**WORK INSTRUCTION**
With both ends included, repeat exactly the lines of the entries below from the one containing "-- intros o Ho. rewrite Hlog', Hpoll." down to the one containing "assert (∀ lines, (∀", and no others.

**DATA**
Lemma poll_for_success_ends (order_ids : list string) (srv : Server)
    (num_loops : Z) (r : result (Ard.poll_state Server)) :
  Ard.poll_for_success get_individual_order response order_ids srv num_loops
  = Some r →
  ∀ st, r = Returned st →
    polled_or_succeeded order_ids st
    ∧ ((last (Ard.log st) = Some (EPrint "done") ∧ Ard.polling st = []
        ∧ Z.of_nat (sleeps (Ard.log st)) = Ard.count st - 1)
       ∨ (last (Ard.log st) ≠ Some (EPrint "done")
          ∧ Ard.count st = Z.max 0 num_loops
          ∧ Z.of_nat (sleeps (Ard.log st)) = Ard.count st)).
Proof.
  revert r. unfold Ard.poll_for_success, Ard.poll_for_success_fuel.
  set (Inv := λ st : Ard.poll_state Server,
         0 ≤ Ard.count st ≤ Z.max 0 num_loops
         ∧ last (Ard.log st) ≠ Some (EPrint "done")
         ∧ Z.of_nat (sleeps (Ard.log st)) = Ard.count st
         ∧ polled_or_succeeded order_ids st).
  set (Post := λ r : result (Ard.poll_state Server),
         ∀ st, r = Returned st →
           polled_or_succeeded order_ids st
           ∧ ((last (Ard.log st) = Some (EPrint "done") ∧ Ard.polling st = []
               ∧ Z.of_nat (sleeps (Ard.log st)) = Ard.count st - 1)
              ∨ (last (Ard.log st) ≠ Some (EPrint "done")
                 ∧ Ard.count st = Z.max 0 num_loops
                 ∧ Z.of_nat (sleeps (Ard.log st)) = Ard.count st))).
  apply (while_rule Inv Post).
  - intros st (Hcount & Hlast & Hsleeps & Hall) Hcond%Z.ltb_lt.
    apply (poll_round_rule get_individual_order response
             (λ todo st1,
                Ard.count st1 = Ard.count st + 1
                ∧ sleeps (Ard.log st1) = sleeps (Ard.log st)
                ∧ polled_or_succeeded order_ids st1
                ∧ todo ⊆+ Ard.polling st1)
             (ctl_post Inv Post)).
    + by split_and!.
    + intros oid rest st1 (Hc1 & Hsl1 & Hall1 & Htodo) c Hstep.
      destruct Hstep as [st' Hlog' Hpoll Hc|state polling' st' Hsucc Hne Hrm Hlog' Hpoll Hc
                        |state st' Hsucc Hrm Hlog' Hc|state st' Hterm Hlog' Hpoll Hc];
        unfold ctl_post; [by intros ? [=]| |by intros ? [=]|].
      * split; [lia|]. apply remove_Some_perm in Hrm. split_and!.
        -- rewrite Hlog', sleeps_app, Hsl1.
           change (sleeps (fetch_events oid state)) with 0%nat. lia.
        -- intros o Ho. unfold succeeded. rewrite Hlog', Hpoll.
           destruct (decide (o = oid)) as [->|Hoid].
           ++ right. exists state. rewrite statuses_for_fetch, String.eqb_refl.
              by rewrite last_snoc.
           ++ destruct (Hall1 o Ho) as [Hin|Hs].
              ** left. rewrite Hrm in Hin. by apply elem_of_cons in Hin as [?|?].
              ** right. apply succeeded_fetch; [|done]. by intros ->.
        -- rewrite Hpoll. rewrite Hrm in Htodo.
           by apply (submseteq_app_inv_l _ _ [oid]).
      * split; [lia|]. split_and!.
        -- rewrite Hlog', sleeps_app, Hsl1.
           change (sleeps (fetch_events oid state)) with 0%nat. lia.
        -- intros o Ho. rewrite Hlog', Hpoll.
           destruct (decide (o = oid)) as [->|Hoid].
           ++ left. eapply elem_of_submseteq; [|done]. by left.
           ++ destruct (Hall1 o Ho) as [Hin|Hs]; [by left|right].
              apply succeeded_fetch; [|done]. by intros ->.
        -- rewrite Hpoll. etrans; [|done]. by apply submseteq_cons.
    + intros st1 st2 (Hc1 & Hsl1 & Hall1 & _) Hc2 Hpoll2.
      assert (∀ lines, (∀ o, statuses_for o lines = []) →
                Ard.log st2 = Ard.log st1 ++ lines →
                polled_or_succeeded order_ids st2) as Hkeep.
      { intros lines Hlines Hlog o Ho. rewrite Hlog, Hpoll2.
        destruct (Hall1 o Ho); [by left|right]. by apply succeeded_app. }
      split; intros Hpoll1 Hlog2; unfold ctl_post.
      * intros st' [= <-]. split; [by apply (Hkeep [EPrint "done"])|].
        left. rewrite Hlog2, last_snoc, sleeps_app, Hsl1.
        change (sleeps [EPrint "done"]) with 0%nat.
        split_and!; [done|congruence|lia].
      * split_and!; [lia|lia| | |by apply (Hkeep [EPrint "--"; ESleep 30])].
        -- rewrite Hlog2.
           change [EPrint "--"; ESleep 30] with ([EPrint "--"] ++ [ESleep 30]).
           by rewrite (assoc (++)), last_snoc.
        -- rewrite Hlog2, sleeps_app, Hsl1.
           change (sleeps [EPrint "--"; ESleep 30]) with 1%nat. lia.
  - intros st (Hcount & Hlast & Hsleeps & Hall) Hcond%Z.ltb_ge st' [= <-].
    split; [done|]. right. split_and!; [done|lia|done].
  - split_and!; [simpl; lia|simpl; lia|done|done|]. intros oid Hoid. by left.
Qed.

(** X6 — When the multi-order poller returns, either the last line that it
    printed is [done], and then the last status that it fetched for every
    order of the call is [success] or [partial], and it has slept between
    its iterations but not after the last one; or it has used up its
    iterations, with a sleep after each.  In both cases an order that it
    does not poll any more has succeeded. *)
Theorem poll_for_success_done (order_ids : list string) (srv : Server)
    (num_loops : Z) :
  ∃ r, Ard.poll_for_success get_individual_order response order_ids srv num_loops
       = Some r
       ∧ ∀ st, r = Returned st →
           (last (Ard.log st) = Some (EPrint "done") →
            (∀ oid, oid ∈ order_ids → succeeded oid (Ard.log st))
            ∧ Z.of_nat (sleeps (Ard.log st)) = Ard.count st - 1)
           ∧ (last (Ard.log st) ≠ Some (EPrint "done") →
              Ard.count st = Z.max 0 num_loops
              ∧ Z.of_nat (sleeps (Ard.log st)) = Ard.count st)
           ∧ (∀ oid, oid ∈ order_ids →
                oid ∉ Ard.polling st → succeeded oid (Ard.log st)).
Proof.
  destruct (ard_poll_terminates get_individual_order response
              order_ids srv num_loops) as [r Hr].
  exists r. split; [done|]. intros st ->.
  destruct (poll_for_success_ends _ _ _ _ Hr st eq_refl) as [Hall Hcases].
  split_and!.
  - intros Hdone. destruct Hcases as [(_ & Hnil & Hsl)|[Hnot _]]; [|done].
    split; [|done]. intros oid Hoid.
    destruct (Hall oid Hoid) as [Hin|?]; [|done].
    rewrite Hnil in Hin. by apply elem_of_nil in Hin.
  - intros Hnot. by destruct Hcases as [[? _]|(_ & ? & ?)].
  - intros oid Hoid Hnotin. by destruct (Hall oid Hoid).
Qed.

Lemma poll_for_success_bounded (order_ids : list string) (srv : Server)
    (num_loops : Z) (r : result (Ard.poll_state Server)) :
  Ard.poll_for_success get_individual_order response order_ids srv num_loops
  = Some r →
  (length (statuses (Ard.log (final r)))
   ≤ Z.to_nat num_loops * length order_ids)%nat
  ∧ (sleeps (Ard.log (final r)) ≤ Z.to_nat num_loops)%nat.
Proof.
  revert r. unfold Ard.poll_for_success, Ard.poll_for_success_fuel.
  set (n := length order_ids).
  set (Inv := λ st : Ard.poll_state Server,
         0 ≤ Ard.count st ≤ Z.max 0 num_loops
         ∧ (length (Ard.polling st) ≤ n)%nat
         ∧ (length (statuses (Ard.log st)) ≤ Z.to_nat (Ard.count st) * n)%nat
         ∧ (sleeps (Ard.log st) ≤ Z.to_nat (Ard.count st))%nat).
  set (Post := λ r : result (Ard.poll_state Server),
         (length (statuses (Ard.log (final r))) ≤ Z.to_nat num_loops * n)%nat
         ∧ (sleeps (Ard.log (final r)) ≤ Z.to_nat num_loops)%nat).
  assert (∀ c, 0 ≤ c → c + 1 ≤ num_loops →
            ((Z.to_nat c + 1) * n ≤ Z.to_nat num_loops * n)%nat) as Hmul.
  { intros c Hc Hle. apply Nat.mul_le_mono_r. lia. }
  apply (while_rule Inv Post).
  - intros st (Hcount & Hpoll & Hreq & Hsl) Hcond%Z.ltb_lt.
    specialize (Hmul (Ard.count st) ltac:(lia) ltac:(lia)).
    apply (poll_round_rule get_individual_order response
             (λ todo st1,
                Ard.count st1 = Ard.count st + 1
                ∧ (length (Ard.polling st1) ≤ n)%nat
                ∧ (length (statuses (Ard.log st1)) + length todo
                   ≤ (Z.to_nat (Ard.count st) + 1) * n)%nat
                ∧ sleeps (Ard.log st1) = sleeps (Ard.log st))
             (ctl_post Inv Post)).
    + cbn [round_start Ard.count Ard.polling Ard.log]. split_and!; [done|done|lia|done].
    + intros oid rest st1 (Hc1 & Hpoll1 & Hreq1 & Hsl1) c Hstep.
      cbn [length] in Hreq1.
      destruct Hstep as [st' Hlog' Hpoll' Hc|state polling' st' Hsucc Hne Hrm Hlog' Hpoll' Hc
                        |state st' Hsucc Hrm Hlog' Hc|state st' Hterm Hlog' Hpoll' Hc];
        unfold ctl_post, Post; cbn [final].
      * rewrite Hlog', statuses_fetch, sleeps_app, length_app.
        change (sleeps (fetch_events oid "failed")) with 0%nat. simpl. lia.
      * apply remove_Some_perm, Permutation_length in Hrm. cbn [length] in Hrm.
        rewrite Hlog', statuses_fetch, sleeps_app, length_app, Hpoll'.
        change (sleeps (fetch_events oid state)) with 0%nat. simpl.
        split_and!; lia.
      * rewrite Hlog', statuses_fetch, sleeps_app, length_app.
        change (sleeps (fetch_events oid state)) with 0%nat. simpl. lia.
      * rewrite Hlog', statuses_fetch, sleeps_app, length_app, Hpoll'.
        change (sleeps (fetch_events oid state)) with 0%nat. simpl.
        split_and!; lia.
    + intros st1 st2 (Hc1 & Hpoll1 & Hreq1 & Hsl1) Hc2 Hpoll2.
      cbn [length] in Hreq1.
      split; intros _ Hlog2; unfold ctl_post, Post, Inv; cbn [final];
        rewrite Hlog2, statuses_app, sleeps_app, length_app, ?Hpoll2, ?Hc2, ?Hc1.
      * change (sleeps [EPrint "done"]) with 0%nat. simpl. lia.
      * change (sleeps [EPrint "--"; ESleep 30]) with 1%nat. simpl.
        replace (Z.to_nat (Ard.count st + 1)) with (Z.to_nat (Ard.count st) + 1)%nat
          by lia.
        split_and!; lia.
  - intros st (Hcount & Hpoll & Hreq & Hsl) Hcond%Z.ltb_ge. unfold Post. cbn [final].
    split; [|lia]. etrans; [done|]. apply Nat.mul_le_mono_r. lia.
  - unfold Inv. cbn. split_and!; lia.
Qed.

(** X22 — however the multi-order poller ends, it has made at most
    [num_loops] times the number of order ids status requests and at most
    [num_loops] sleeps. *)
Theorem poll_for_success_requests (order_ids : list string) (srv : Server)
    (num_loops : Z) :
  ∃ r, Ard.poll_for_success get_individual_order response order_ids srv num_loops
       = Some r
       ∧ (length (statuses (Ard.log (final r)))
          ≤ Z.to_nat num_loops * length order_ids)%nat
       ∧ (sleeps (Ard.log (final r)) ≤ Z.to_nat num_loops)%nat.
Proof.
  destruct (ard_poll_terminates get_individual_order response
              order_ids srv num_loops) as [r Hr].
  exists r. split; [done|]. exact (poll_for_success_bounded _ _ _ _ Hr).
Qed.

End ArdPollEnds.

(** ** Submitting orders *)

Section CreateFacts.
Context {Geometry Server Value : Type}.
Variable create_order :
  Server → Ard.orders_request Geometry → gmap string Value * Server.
...
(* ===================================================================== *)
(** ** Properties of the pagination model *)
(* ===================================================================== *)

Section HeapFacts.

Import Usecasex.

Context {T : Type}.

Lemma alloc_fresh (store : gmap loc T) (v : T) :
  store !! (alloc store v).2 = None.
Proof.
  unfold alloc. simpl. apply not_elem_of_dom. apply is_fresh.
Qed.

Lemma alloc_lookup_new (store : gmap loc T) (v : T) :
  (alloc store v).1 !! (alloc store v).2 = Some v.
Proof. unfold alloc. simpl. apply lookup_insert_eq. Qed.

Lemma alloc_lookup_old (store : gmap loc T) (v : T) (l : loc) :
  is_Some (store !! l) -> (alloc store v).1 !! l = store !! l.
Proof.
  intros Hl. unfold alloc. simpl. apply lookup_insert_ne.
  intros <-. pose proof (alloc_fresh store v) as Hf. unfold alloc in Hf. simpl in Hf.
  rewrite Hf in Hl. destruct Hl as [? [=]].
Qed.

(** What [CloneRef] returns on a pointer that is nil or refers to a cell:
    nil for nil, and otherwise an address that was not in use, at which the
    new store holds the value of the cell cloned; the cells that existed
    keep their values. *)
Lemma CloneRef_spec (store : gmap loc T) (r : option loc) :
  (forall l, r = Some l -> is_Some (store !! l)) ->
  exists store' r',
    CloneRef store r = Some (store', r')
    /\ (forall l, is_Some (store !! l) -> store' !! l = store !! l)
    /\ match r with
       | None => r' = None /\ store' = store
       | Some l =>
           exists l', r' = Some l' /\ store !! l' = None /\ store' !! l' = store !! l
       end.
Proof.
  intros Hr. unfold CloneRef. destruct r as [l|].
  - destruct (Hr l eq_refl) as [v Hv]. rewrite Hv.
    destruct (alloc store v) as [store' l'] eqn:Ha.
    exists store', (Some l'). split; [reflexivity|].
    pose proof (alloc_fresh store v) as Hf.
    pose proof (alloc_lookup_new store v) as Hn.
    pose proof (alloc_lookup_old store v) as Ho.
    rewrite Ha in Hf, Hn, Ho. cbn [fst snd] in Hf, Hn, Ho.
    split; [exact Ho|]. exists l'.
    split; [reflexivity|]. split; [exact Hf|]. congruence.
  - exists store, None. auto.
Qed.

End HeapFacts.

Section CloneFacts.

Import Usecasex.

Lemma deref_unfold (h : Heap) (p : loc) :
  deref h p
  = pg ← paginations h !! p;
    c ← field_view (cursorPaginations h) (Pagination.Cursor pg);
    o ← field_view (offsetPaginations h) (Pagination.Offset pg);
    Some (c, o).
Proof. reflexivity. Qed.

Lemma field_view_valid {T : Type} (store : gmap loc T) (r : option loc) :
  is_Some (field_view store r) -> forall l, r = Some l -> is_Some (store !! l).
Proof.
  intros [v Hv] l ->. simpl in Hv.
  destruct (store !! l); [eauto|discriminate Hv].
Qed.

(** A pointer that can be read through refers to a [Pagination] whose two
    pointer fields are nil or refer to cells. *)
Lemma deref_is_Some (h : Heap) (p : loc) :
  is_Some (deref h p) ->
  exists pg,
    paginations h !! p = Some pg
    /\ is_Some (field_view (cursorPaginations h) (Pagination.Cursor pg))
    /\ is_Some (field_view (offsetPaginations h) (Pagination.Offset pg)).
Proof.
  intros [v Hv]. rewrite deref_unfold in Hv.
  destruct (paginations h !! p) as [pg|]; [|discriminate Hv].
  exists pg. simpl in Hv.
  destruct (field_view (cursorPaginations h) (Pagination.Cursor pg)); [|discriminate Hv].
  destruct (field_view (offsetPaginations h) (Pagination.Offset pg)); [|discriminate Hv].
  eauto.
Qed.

**ANSWER TO THE EXERCISE**
        -- intros o Ho. rewrite Hlog', Hpoll.
           destruct (decide (o = oid)) as [->|Hoid].
           ++ left. eapply elem_of_submseteq; [|done]. by left.
           ++ destruct (Hall1 o Ho) as [Hin|Hs]; [by left|right].
              apply succeeded_fetch; [|done]. by intros ->.
        -- rewrite Hpoll. etrans; [|done]. by apply submseteq_cons.
    + intros st1 st2 (Hc1 & Hsl1 & Hall1 & _) Hc2 Hpoll2.
      assert (∀ lines, (∀ o, statuses_for o lines = []) →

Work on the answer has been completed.